Brace yourselves, rotated faces, Tensorflow is coming. I ended up building a dead small, 5 layers convolutional neural network that took few minutes to train, and had awesome results. Note that, for simplictiy, I did not try to regress to the exact angle, but instead classify it into some buckets of 20 degrees each, which is good enough for me, since dlib's face aligner can properly do its job as long as the angle is from -20° to 20°.

Integrating it to dlib's Face Embedding pipeline really made things better. How much? I don't really know tbh. It's so uuuurrrrrrhhhh to build a test set. As all researchers / industrials, I'll make it later, and if I ever publish somethin' 'bout that, I'll obviously pretend I made it right before doing anything.

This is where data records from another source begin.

Lemma np_linalg_solve_length (a b x : matrix) :
  np_linalg_solve a b = Ok x -> length x = length a.
Proof.
  unfold np_linalg_solve.
  destruct (lu_reduce _ _) as [U|] eqn:HU; [|discriminate].
  intros [= <-]. rewrite length_fmap, back_subst_length.
  by eapply lu_reduce_length.
Qed.

(** ** The result dictionaries *)

Lemma voltage_loop_ground (solution : matrix) (items : list (string * Z))
    (v0 v : gmap string pynum) :
  for_each (voltage_step solution) v0 items = Ok v ->
  v0 !! "GND" = Some (PyInt 0) \/ "GND" ∈ items.*1 ->
  v !! "GND" = Some (PyInt 0).
Proof.
  revert v0. induction items as [|[node i] items IH]; intros v0 Hrun Hg.
  - injection Hrun as <-. destruct Hg as [Hg|Hg]; [done|].
    by apply elem_of_nil in Hg.
  - simpl in Hrun. apply bind_Ok_inv in Hrun as (v1 & Hstep & Hrun).
    apply (IH v1 Hrun). unfold voltage_step in Hstep.
    destruct (decide (node = "GND")) as [->|Hne].
    + injection Hstep as <-. left. apply lookup_insert_eq.
    + assert (Hkeep : v1 !! "GND" = v0 !! "GND").
      { destruct (i <=? _); [|by injection Hstep as <-].
        apply bind_Ok_inv in Hstep as (x & _ & [= <-]).
        by apply lookup_insert_ne. }
      rewrite Hkeep. destruct Hg as [Hg|Hg]; [by left|right].
      rewrite fmap_cons in Hg. apply elem_of_cons in Hg as [Hg|Hg]; [|done].
      simpl in Hg. congruence.
Qed.

Lemma voltage_loop_dom (solution : matrix) (items : list (string * Z))
    (v0 v : gmap string pynum) :
  for_each (voltage_step solution) v0 items = Ok v ->
  (forall node i, (node, i) ∈ items ->
                  node = "GND" \/ i <= Z.of_nat (length solution)) ->
  dom v = dom v0 ∪ list_to_set items.*1.
Proof.
  revert v0. induction items as [|[node i] items IH]; intros v0 Hrun Hin.
  - injection Hrun as <-. simpl. set_solver.
  - simpl in Hrun. apply bind_Ok_inv in Hrun as (v1 & Hstep & Hrun).
    rewrite (IH v1 Hrun).
    2: { intros node' i' H'. apply Hin. by right. }
    assert (Hv1 : dom v1 = {[ node ]} ∪ dom v0).
    { unfold voltage_step in Hstep.
      destruct (decide (node = "GND")) as [->|Hne].
      - injection Hstep as <-. apply dom_insert_L.
      - destruct (Hin node i) as [?|Hle]; [left|done|].
        apply Z.leb_le in Hle. rewrite Hle in Hstep.
        apply bind_Ok_inv in Hstep as (x & _ & [= <-]). apply dom_insert_L. }
    rewrite Hv1. rewrite fmap_cons. simpl. set_solver.
Qed.

(** The stages of a successful evaluation. *)
Lemma evalSpice_Ok_inv (file : option (list string))
    (voltages currents : gmap string pynum) :
  evalSpice file = Ok (voltages, currents) ->
  exists lines st M Mr solution,
    file = Some lines /\
    for_each parse_line initial_state lines = Ok st /\
    matrix_formation (Resistors st) (Voltage_sources st) (Current_sources st)
      (node_mapping st) (node_counter st) = Ok (M, Mr) /\
    np_linalg_solve M Mr = Ok solution /\
    for_each (voltage_step solution) ∅ (map_to_list (node_mapping st))
    = Ok voltages.
Proof.
  unfold evalSpice. intros H.
  apply bind_Ok_inv in H as ([[[[Rs Vs] Is] nm] nc] & Hparse & H).
  apply bind_Ok_inv in H as ([M Mr] & Hform & H).
  apply bind_Ok_inv in H as (solution & Hsolve & H).
  apply bind_Ok_inv in H as (v & Hv & H).
  apply bind_Ok_inv in H as ([c idx] & Hc & H). injection H as -> ->.
  destruct file as [lines|]; [|discriminate].
  unfold parsing in Hparse. repeat case_decide; try discriminate.
  apply bind_Ok_inv in Hparse as (st & Hst & [= <- <- <- <- <-]).
  exists lines, st, M, Mr, solution. repeat split; try done.
  unfold try_except in Hsolve.
  destruct (np_linalg_solve M Mr) as [x|[]]; try discriminate. done.
Qed.
(** *** One scan *)

Lemma detectInternalArbitrage_marketId mid book now opp :
  detectInternalArbitrage mid book now = Some opp -> marketId opp = mid.
Proof.
  unfold detectInternalArbitrage.
  destruct (getBestAsk book YES), (getBestAsk book NO); try done.
  destruct (JS.ltb _ _); [|done]. by intros [= <-].
Qed.

Lemma validOnly_Some cfg o opp :
  validOnly cfg o = Some opp <-> o = Some opp /\ isValid cfg opp = true.
Proof.
  unfold validOnly. destruct o as [x|].
  - destruct (isValid cfg x) eqn:E; split.
    + by intros [= <-].
    + by intros [[= <-] _].
    + done.
    + intros [[= <-] Hv]. congruence.
  - split; [done|by intros [? _]].
Qed.

Lemma scanMarket_Some cfg mid fetched now opp :
  scanMarket cfg mid fetched now = Some opp <->
  exists book,
    fetched = Some book /\ internalArbEnabled cfg = true /\
    detectInternalArbitrage mid book now = Some opp /\
    isValid cfg opp = true.
Proof.
  unfold scanMarket, detectCrossPlatformArbitrage.
  destruct fetched as [book|]; [|split; [done|by intros (b & ? & _)]].
  destruct (internalArbEnabled cfg).
  - destruct (validOnly cfg (detectInternalArbitrage mid book now)) as [x|]
      eqn:E.
    + apply validOnly_Some in E. destruct E as [Hd Hv]. split.
      * intros [= <-]. by exists book.
      * intros (b & [= <-] & _ & Hd' & _). congruence.
    + split.
      * by destruct (crossPlatformEnabled cfg).
      * intros (b & [= <-] & _ & Hd & Hv).
        assert (validOnly cfg (detectInternalArbitrage mid book now)
                = Some opp) by (by apply validOnly_Some).
        congruence.
  - split; [by destruct (crossPlatformEnabled cfg)|].
    by intros (b & _ & ? & _).
Qed.

Lemma scanMarket_marketId cfg mid fetched now opp :
  scanMarket cfg mid fetched now = Some opp -> marketId opp = mid.
Proof.
  intros (book & _ & _ & H & _)%scanMarket_Some.
  by eapply detectInternalArbitrage_marketId.
Qed.

Lemma isValid_true cfg opp :
  isValid cfg opp = true <->
  (JS.below (profitPct opp) (minArbProfitPct cfg) = false /\
   JS.above (profitPct opp) (maxArbProfitPct cfg) = false) /\
  minLiquidityUsd cfg <= liquidityYes opp /\
  minLiquidityUsd cfg <= liquidityNo opp.
Proof.
  unfold isValid.
  destruct (JS.below (profitPct opp) (minArbProfitPct cfg));
    [split; [done|by intros [[? _] _]]|].
  destruct (JS.above (profitPct opp) (maxArbProfitPct cfg));
    [split; [done|by intros [[_ ?] _]]|].
  destruct (ltb_reflect (liquidityYes opp) (minLiquidityUsd cfg));
    destruct (ltb_reflect (liquidityNo opp) (minLiquidityUsd cfg));
    split; (done || (intros; lra) || (intros; repeat split; (done || lra))).
Qed.

(** *** The cache after a batch *)

Lemma store_snoc cache opps opp :
  store cache (opps ++ [opp]) = <[marketId opp := opp]> (store cache opps).
Proof. unfold store. by rewrite foldl_app. Qed.

Lemma store_found_lookup cfg cache scans now mid :
  store cache (found cfg scans now) !! mid =
  match last (foundFor cfg scans now mid) with
  | Some opp => Some opp
  | None => cache !! mid
  end.
Proof.
  unfold foundFor, found.
  induction scans as [|[m fetched] scans IH] using rev_ind; [done|].
  rewrite filter_app, !omap_app, filter_cons, filter_nil. simpl.
  destruct (scanMarket cfg m fetched now) as [opp|] eqn:E; simpl.
  - rewrite store_snoc. pose proof (scanMarket_marketId _ _ _ _ _ E) as ->.
    destruct (decide (m = mid)) as [->|Hne]; simpl.
    + rewrite E. simpl. by rewrite lookup_insert_eq, last_snoc.
    + by rewrite lookup_insert_ne, app_nil_r.
  - rewrite app_nil_r. destruct (decide (m = mid)); simpl.
    + by rewrite E, app_nil_r.
    + by rewrite app_nil_r.
Qed.

End Detector.
Lemma ownership_follows_identity_witness :
  let owned :=
    set_sourceRegistryData (Val (newRecord "stored")) fooContext in
  value
    (fst (transition standalone loggedOut
            {| value := with_source (source_loaded user_owns_this_source);
               context := owned |}
            (LOGGED_IN_USER_ID_UPDATED Null)))
  = with_source (source_loaded user_does_not_own_this_source)
  /\ value
       (fst (transition standalone loggedIn
               {| value :=
                    with_source (source_loaded user_does_not_own_this_source);
                  context := owned |}
               (LOGGED_IN_USER_ID_UPDATED (Val "u1"))))
     = with_source (source_loaded user_owns_this_source).
Proof.
  cbv zeta. split.
  - pose proof (ownership_follows_identity standalone loggedOut
                  (set_sourceRegistryData (Val (newRecord "stored"))
                     fooContext)
                  user_owns_this_source Null) as [Hstep [Hout _]].
    rewrite Hstep. cbn [fst value]. now rewrite (Hout eq_refl).
  - pose proof (ownership_follows_identity standalone loggedIn
                  (set_sourceRegistryData (Val (newRecord "stored"))
                     fooContext)
                  user_does_not_own_this_source (Val "u1")) as [Hstep _].
    rewrite Hstep. reflexivity.
Defined.

(** ** Forking and cancelling *)

(** What [addForkOfToDesiredName] makes of a name. *)
Lemma addForkOfToDesiredName_name (ctx : Context) (e : Event) :
  addForkOfToDesiredName ctx e
  = (set_desiredMachineName
       (desiredMachineName (fst (addForkOfToDesiredName ctx e))) ctx, [])
  /\ desiredMachineName
       (fst (addForkOfToDesiredName
               (fst (addForkOfToDesiredName ctx e)) e))
     = desiredMachineName (fst (addForkOfToDesiredName ctx e)).
Proof.
  assert (Happ : forall s, s ++ " (forked)" = (s ++ " ") ++ "(forked)").
  { intro s. induction s as [|c s IH]; simpl; [reflexivity | now rewrite IH]. }
  unfold addForkOfToDesiredName, assign.
  destruct ctx as [sid provider raw reg nref uid [| |n]]; cbn;
    try (split; reflexivity).
  destruct (n =? "") eqn:Hempty; cbn; [rewrite Hempty; split; reflexivity |].
  destruct (endsWith n "(forked)") eqn:Hends; cbn;
    [rewrite Hempty, Hends; split; reflexivity |].
  rewrite Happ, endsWith_append, orb_true_r. split; reflexivity.
Qed.

Lemma addForkOfToDesiredName_congr (c1 c2 : Context) (e : Event) :
  desiredMachineName c1 = desiredMachineName c2 ->
  desiredMachineName (fst (addForkOfToDesiredName c1 e))
  = desiredMachineName (fst (addForkOfToDesiredName c2 e)).
Proof.
  intro H. unfold addForkOfToDesiredName, assign. cbn [fst]. rewrite H.
  destruct (negb (Boolean (desiredMachineName c2)) || _); cbn;
    [exact H | reflexivity].
Qed.

Lemma fork_step
  (params : Params) (world : World) (ctx : Context) (s : WithSource) :
  isLoggedIn world = true ->
  transition params world {| value := with_source s; context := ctx |} FORK
  = ({| value := creating showingNameModal;
        context := fst (addForkOfToDesiredName ctx FORK) |}, []).
Proof.
  intro Hin. unfold isLoggedIn in Hin. unfold transition.
  destruct s as [|[|]|]; cbn; unfold isLoggedIn; rewrite Hin;
    unfold andThen; cbn;
    destruct (negb (Boolean (desiredMachineName ctx)) || _); reflexivity.
Qed.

The net's architecture is dead simple and fast, and looks like this:

InputLayer 32x32x1
Conv2D 64 filters, 3x3 kernel, same
Relu
MaxPool2D 2x2 valid
Conv2D 32 filters, 3x3 kernel, same
Relu
MaxPool2D 2x2 valid
Conv2D 16 filters, 3x3 kernel, same
Relu
MaxPool2D 2x2 valid
FullyConnected 128
Relu
FullyConnected 12
Softmax

## Some more stuff

Playing more with UTKFaces and CelebA, I also built a SVM that classifies an embedding into ethnicities, and another that regresses to an estimation of the age. The second one do not work that great, mainly I guess because embeddings are actually supposed to be age-invariant so that ideally the same young and old person share the same embedding.

## Conclusion

Is it good enough now? Haha, you bet. Life is a bitch, Machine Learning is a lie. The world is an illusion, governments are a conspiracy, vaccines prevent peple from having their Jedi powers. So, yeah. Nope. Not yet. 'Twas bettah, but still not enuff'.